• Assignment: Tell how many lines in the data contain the word "list", and leave out everything else.

• Records shown:
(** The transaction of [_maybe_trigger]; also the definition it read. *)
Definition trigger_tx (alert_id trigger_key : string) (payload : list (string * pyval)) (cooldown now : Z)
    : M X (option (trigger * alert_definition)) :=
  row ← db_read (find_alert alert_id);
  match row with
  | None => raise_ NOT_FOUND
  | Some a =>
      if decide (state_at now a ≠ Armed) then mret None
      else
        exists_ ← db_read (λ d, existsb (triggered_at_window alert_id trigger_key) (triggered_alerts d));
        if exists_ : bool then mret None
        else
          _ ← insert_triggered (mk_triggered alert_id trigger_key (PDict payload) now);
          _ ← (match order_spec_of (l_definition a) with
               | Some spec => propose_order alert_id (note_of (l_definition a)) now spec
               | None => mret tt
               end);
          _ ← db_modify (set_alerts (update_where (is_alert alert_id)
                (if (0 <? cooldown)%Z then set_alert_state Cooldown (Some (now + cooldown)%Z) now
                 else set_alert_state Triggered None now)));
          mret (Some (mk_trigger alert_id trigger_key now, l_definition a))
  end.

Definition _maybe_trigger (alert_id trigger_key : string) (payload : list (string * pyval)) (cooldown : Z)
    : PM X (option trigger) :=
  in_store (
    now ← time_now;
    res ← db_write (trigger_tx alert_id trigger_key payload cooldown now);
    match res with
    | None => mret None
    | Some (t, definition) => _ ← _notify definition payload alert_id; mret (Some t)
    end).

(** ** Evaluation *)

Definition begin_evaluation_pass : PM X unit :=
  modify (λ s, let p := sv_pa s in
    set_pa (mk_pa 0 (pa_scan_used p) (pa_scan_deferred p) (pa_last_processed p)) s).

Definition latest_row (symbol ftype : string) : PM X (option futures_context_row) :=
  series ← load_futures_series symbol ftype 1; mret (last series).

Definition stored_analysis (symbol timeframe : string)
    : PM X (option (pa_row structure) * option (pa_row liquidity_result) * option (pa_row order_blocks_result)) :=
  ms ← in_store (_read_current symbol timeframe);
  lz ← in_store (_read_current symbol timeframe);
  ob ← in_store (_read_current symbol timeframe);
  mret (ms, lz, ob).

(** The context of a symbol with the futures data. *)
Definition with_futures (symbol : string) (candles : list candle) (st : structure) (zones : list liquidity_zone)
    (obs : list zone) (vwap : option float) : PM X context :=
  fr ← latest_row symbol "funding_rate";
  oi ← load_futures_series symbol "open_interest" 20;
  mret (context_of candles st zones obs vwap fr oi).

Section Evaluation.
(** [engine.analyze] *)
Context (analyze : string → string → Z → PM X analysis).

• Result of the exercise: 4